Box-Behnken optimization of the atmospheric-pressure air plasma treatment on the bonding performance of aluminum 5754 joints

This study investigated the effects of atmospheric-pressure air plasma treatment parameters on the surface properties and adhesive bonding strength of aluminum 5754 alloy single-lap joints, using Loctite 401 cyanoacrylate adhesive. A Box-Behnken design was employed to optimize plasma frequency, power, and time, focusing on their impact on surface wettability and lap-shear strength. Surface characterization was performed using contact angle measurements and X-ray Photoelectron Spectroscopy (XPS). The results showed that both contact angle and shear strength were significantly influenced by atmospheric-pressure air plasma treatment parameters of frequency, power, and time, as well as their quadratic and interaction terms.
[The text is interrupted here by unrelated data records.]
(* ===== verification/MainSpec.v ===== *)
(** The start of the kernel, as a whole ([main] of main.c): from the state that the boot loader leaves to the scheduler, on every processor.

    Devices are arbitrary, apart from the local APIC, which delivers an interrupt message after a bounded number of reads of its
    status. The memory is arbitrary, apart from having its pages; the kernel ends far enough below 4 MB for its page tables. *)

From S2P Require Import Prelude Bytes CString Spinlock Sleeplock Buf Ide Bio Log Inode Vfs Kalloc Vm VmSpec ForkSpec Kernel Sched Proc Trap Seg Port Apic Console Kbd Uart Mp Main.

(** * Drivers that always return *)

(** [m] returns from every state with [I], and keeps [I]. *)
Definition stays {St A} (I : St -> Prop) (m : M St A) : Prop := forall s, I s -> wp m s (fun _ => I).

Create HintDb stays.

Section Stays.
Context {St : Type} (I : St -> Prop).

Lemma stays_ret {A} (a : A) : stays I (mret a).
Proof. intros s Hs. by apply wp_ret. Qed.
Lemma stays_bind {A B} (m : M St A) (k : A -> M St B) : stays I m -> (forall a, stays I (k a)) -> stays I (m ≫= k).
Proof. intros Hm Hk s Hs. apply wp_bind. eapply wp_mono; [by apply Hm|]. intros a s' Hs'. by apply Hk. Qed.
Lemma stays_gets {A} (f : St -> A) : stays I (gets f).
Proof. intros s Hs. by apply wp_gets. Qed.
Lemma stays_guard b (m : M St unit) : stays I m -> stays I (guard_ok b m).
Proof. intros Hm. destruct b; [done|apply stays_ret]. Qed.
Lemma stays_if {A} (b : bool) (m m' : M St A) : stays I m -> stays I m' -> stays I (if b then m else m').
Proof. by destruct b. Qed.
Lemma stays_all {A} (l : list A) (f : A -> M St unit) : (forall x, stays I (f x)) -> stays I (for_all l f).
Proof. intros Hf. induction l as [|x l IH]; [apply stays_ret|]. by apply stays_bind. Qed.
Lemma stays_modify f : (forall s, I s -> I (f s)) -> stays I (modify f).
Proof. intros Hf s Hs. by apply wp_modify, Hf. Qed.
Lemma stays_zoom {T A} (J : T -> Prop) get put (m : M T A) :
  (forall s, I s -> J (get s)) -> (forall s t, I s -> J t -> I (put t s)) -> stays J m -> stays I (zoom get put m).
Proof. intros Hg Hp Hm s Hs. apply wp_zoom. eapply wp_mono; [by apply Hm, Hg|]. intros a t Ht. by apply Hp. Qed.
End Stays.

#[export] Hint Resolve stays_ret stays_gets stays_guard stays_if stays_all : stays.
#[export] Hint Extern 2 (stays _ (_ ≫= _)) => apply stays_bind; [|intros ?] : stays.

Section Devices.
Context {P : Type} `{Ports P} `{Mmio P} (base : Z).

Definition anything (_ : P) : Prop := True.
(** The local APIC is at [base]. *)
Definition at_base (p : plat P) : Prop := p_lapic p = base.
Definition uart_at_base (u : uartst P) : Prop := at_base (u_plat u).

Lemma stays_inb port : stays anything (inb port).
Proof. intros d _. unfold wp, inb. by destruct (port_in port d). Qed.
Lemma stays_mmio_read a : stays anything (mmio_read a).
Proof. intros d _. unfold wp, mmio_read. by destruct (mmio_rd a d). Qed.
Lemma stays_outb port v : stays anything (outb port v).
Proof. by apply stays_modify. Qed.
Lemma stays_mmio_write a v : stays anything (mmio_write a v).
Proof. by apply stays_modify. Qed.
Lemma stays_pdev {A} (m : M P A) : stays anything m -> stays at_base (pdev m).
Proof. by apply stays_zoom. Qed.
Lemma stays_uplat {A} (m : M (plat P) A) : stays at_base m -> stays uart_at_base (uplat m).
Proof. by apply stays_zoom. Qed.
#[local] Hint Resolve stays_inb stays_mmio_read stays_outb stays_mmio_write stays_pdev stays_uplat : stays.

Lemma stays_lapicr i : stays at_base (lapicr i).
Proof. unfold lapicr. auto with stays. Qed.
Lemma stays_lapicw i v : stays at_base (lapicw i v).
Proof. pose proof stays_lapicr. unfold lapicw. auto with stays. Qed.
#[local] Hint Resolve stays_lapicr stays_lapicw : stays.

Lemma stays_say msg : stays at_base (say msg).
Proof. by apply stays_modify. Qed.
Lemma stays_ioapicwrite reg v : stays anything (ioapicwrite reg v).
Proof. unfold ioapicwrite. auto with stays. Qed.
Lemma stays_ioapicread reg : stays anything (ioapicread reg).
Proof. unfold ioapicread. auto with stays. Qed.
#[local] Hint Resolve stays_say stays_ioapicwrite stays_ioapicread : stays.

Lemma stays_picinit : stays at_base picinit.
Proof. unfold picinit. auto with stays. Qed.
Lemma stays_ioapicinit : stays at_base ioapicinit.
Proof. unfold ioapicinit. auto 12 with stays. Qed.
Lemma stays_ioapicenable irq n : stays at_base (ioapicenable irq n).
Proof. unfold ioapicenable. auto with stays. Qed.
Lemma stays_lapicstartap id addr : stays at_base (lapicstartap id addr).
Proof. unfold lapicstartap. auto 20 using stays_modify with stays. Qed.
#[local] Hint Resolve stays_ioapicenable : stays.

Lemma stays_wait_ready n : stays uart_at_base (wait_ready n).
Proof. induction n as [|n IH]; cbn [wait_ready]; [apply stays_ret|]. unfold udev. auto with stays. Qed.
Lemma stays_uartinit : stays uart_at_base uartinit.
Proof. pose proof stays_wait_ready. unfold uartinit, uart_putc, udev. auto 30 using stays_modify with stays. Qed.

(** The status of the local APIC: after at most [pending] reads the message is delivered. *)
Context (pending : P -> nat) (fuel : nat).
Definition delivers : Prop :=
  forall d, (pending d < fuel)%nat /\ let '(v, d') := mmio_rd (base + 4 * ICRLO) d in Z.land (u32 v) DELIVS = 0 \/ (pending d' < pending d)%nat.
Context (Hdel : delivers).

Lemma wait_delivers n : forall p, at_base p -> (pending (p_dev p) < n)%nat -> wp (wait_delivery n) p (fun _ => at_base).
Proof.
  induction n as [|n IH]; intros p Hp Hn; [lia|]. cbn [wait_delivery]. unfold lapicr. apply wp_bind, wp_bind, wp_gets, wp_zoom. rewrite Hp.
  destruct (Hdel (p_dev p)) as [_ Hv]. unfold wp, mmio_read. destruct (mmio_rd _ _) as [v d']. destruct (Z.eqb_spec (Z.land (u32 v) DELIVS) 0); [by apply wp_ret|].
  destruct Hv as [|Hlt]; [done|]. apply IH; [done|cbn; lia].
Qed.

Lemma stays_lapicinit : stays at_base (lapicinit fuel).
Proof.
  assert (stays at_base (wait_delivery fuel)) by (intros p Hp; apply wait_delivers; [done|apply Hdel]). unfold lapicinit. auto 40 with stays.
Qed.
End Devices.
The lowest contact angle of 16.6°, indicating a high wettability, was achieved at optimal parameters (1250 Hz, 200 W, 60 s) due to the removal of hydrocarbon contamination and the formation of oxygen-containing groups. Correspondingly, lap-shear strength exhibited a remarkable increase, ranging from 35% to approximately 400% compared to untreated sample. The highest shear strength of 9.345 MPa was also obtained at 1250 Hz, 200 W, and 60 s. It was observed that optimized plasma treatment changed the failure mode from adhesive to cohesive dominance, signifying improved interfacial bond strength. Higher cohesive failure ratios correlated directly with increased shear strength, indicating optimal plasma parameters create stronger, more reliable bonds. These findings underscore the efficacy of atmospheric-pressure air plasma treatment in optimizing surface properties for enhanced adhesive bonding of Al5754 alloys in demanding applications.